■ Data to process:
========================================

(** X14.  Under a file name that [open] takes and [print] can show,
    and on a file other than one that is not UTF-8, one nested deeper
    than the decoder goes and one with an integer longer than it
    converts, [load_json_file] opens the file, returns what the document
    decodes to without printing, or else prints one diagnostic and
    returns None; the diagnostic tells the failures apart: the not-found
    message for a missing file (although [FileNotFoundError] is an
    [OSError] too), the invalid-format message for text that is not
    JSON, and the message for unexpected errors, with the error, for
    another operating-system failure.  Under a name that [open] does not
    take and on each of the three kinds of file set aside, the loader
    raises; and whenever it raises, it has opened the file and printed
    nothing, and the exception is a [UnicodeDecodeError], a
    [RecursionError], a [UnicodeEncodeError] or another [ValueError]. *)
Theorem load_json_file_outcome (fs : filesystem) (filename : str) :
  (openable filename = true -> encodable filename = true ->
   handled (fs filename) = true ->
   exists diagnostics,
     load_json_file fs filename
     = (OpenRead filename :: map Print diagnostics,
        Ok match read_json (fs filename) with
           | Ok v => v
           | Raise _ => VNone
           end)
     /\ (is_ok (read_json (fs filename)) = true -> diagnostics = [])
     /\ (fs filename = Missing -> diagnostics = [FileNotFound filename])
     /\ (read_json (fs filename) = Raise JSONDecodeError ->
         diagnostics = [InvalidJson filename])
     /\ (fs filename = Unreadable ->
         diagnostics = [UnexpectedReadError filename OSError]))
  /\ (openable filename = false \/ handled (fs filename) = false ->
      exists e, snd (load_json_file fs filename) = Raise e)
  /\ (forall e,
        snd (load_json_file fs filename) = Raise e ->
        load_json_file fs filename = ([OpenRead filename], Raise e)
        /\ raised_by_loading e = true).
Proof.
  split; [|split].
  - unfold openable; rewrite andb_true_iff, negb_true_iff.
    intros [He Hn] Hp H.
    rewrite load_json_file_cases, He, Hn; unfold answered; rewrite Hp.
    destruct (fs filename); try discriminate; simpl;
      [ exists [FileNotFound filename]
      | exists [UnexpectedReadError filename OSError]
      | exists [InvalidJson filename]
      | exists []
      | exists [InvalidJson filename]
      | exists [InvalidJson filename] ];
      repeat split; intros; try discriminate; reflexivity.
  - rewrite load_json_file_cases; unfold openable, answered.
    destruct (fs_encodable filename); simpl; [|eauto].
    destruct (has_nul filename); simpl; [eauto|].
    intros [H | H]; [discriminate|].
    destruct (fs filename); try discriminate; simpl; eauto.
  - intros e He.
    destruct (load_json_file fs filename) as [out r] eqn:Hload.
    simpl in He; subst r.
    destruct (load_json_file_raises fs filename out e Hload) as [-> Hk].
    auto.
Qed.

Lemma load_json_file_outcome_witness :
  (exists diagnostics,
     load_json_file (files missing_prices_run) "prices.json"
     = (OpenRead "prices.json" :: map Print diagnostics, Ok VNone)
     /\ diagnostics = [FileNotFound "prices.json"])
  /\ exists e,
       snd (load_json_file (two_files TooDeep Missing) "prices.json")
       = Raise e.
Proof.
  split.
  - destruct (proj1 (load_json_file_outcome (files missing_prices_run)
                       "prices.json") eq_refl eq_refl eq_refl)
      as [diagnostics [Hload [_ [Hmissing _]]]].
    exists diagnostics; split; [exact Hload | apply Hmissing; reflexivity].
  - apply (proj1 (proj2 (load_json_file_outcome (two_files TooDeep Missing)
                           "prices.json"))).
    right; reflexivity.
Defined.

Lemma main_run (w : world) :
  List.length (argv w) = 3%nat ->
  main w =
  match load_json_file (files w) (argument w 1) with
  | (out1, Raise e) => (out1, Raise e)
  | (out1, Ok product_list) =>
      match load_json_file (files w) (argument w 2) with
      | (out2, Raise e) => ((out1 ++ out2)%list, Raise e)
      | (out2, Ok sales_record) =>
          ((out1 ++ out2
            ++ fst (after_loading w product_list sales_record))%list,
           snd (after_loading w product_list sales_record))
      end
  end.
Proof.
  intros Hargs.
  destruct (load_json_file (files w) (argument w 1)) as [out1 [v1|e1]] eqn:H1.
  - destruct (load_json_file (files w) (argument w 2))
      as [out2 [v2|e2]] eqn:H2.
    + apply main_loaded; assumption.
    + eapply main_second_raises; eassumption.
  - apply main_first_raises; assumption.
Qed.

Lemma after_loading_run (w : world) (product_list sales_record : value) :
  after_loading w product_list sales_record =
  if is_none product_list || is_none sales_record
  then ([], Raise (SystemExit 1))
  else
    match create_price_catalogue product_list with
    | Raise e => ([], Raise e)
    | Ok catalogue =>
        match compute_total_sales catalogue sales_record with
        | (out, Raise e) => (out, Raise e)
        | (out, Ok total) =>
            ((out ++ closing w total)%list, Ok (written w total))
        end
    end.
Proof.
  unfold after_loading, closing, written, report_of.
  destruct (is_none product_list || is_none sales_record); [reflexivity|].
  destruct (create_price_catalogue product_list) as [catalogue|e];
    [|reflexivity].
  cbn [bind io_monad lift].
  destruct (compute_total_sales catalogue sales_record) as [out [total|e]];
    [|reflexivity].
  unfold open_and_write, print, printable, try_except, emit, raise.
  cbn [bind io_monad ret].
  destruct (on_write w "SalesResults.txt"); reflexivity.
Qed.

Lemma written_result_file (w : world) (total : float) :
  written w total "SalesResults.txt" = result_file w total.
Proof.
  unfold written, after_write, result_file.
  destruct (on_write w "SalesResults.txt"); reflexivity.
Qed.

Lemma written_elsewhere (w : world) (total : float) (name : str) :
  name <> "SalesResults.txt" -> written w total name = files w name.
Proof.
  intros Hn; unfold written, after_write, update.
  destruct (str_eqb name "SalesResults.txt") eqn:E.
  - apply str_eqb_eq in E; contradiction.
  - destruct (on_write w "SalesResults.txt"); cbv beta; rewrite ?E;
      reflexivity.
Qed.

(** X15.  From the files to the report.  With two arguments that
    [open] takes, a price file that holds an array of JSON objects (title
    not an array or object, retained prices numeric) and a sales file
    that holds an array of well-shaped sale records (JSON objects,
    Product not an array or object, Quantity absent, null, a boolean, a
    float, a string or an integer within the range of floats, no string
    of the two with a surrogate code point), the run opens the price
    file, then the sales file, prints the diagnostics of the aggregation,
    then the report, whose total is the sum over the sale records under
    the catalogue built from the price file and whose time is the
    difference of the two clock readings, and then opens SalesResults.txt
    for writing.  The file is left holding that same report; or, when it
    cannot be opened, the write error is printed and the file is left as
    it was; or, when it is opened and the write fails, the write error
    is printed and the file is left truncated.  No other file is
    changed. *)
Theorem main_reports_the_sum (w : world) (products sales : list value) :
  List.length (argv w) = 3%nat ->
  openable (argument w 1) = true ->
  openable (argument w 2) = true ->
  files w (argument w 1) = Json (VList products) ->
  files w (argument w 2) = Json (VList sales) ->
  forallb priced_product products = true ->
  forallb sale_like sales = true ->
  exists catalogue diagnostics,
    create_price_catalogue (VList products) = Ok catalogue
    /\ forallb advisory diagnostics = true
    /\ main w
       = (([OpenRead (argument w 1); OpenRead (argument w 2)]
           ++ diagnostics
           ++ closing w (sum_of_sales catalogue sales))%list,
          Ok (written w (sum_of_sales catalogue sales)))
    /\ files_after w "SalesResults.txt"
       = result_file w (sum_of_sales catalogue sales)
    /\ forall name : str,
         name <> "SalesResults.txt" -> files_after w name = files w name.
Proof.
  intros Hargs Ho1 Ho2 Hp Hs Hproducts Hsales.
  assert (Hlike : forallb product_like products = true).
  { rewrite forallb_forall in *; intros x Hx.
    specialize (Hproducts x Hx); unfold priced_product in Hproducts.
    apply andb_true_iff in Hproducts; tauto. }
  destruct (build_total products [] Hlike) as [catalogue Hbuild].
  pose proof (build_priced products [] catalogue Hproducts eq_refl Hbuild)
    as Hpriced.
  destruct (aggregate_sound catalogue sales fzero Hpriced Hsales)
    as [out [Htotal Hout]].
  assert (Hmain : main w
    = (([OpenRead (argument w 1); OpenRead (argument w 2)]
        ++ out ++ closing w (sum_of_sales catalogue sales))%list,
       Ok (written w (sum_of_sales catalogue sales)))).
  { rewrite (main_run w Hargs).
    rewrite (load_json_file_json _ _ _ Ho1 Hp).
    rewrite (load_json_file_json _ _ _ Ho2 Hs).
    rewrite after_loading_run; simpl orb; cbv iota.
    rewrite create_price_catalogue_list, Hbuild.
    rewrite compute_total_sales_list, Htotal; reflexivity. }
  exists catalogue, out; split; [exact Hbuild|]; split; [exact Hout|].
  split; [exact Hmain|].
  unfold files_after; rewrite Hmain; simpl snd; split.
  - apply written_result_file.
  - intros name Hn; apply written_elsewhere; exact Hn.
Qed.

========================================

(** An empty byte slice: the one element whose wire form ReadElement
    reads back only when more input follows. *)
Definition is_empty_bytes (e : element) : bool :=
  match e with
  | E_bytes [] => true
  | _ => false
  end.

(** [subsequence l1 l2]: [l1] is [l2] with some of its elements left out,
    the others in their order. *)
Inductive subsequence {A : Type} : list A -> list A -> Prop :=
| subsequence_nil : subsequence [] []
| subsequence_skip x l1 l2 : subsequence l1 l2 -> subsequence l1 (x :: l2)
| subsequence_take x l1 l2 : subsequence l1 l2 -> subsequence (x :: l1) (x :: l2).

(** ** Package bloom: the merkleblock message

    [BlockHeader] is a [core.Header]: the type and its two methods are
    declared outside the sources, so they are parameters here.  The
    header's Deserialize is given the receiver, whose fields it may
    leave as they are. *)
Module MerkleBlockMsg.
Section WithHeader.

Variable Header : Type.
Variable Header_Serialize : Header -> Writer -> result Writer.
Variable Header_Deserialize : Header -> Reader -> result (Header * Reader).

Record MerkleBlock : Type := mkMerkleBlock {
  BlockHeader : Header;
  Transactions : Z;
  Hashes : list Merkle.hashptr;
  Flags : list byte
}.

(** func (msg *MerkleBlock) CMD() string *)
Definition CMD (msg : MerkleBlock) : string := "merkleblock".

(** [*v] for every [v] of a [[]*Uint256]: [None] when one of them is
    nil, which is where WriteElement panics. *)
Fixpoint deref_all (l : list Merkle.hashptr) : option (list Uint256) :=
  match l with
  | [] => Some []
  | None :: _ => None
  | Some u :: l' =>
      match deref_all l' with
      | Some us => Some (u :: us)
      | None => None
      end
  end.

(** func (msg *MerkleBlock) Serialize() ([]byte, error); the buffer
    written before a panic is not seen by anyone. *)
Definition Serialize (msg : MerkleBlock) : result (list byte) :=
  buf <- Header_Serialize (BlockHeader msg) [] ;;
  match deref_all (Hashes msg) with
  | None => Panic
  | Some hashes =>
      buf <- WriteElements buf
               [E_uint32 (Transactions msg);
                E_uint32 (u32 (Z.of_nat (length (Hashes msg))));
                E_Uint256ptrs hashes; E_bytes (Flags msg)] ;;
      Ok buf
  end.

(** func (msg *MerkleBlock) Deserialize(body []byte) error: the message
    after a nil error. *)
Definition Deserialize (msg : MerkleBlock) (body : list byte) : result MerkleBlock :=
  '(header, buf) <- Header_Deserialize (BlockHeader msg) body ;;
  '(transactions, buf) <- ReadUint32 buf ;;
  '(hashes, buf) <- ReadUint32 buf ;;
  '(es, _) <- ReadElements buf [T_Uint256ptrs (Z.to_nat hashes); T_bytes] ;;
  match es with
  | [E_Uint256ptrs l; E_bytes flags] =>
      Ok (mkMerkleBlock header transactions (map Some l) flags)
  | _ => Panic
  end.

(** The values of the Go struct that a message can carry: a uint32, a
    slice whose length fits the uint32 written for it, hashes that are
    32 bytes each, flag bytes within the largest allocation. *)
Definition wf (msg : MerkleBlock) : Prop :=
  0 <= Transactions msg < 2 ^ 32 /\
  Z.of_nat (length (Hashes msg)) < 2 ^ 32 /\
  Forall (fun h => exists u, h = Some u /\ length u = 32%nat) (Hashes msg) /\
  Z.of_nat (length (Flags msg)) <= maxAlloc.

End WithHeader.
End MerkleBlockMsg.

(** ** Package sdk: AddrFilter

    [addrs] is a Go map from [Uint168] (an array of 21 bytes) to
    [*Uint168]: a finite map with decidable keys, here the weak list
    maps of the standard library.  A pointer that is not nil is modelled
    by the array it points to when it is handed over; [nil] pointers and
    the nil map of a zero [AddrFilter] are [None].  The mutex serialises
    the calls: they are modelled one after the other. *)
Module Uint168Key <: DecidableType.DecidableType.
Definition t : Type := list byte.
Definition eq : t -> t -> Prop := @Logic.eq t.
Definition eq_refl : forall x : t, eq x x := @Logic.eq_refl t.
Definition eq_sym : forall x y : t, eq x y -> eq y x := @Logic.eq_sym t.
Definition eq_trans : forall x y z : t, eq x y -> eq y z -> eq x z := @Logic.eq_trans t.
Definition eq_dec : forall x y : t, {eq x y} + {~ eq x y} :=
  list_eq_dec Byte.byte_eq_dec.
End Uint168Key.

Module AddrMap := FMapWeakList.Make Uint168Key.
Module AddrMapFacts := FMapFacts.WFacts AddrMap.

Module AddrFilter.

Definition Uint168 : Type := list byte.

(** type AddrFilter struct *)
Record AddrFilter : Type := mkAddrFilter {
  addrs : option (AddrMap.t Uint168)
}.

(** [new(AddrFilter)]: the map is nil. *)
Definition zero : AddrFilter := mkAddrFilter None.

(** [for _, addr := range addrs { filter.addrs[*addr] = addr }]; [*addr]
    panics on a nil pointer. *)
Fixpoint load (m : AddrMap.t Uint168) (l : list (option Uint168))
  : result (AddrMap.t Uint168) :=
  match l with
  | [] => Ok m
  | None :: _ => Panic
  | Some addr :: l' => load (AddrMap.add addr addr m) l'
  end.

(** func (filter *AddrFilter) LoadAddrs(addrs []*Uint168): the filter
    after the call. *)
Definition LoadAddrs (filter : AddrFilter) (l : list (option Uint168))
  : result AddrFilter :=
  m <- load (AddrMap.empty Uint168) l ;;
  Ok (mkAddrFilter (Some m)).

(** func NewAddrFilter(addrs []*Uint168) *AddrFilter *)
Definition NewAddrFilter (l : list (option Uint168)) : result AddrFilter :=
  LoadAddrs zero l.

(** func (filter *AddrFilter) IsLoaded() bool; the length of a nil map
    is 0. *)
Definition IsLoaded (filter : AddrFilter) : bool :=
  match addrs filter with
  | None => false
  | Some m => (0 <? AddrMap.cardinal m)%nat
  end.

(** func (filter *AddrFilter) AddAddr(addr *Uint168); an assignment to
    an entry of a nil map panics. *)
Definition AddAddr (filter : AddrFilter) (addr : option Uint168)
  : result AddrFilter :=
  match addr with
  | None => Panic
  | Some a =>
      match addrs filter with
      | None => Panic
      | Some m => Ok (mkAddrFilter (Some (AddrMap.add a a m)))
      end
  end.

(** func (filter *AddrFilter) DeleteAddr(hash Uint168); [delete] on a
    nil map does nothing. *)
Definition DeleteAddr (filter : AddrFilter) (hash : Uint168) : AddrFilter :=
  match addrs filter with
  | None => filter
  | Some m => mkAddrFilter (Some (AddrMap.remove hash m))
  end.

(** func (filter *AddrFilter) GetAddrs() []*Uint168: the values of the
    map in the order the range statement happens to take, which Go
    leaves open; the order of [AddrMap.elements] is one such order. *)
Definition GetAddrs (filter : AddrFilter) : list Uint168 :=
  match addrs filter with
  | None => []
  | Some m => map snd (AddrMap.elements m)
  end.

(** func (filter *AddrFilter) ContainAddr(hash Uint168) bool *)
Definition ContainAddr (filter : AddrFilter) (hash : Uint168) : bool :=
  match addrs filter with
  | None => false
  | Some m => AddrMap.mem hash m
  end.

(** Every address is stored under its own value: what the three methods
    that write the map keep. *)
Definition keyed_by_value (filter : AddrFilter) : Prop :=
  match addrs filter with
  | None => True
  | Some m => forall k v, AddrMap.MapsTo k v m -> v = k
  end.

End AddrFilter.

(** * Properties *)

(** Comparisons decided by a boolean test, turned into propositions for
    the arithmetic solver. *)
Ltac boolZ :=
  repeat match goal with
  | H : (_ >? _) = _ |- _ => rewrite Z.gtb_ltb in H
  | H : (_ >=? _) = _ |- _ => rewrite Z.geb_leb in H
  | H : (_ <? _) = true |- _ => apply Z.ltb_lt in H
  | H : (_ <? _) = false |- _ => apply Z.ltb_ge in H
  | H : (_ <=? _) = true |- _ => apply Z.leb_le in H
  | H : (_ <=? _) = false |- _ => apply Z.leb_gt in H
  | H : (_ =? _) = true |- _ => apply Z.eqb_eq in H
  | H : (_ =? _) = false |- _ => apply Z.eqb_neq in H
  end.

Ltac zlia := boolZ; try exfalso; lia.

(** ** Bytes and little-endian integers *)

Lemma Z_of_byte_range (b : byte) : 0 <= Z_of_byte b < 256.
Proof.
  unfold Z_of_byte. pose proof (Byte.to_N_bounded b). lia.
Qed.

========================================

■ Problem: Each line that holds the string "Hbuild" is to be copied from the entries above.

■ Response to this task:
  destruct (build_total products [] Hlike) as [catalogue Hbuild].
  pose proof (build_priced products [] catalogue Hproducts eq_refl Hbuild)
    rewrite create_price_catalogue_list, Hbuild.
  exists catalogue, out; split; [exact Hbuild|]; split; [exact Hout|].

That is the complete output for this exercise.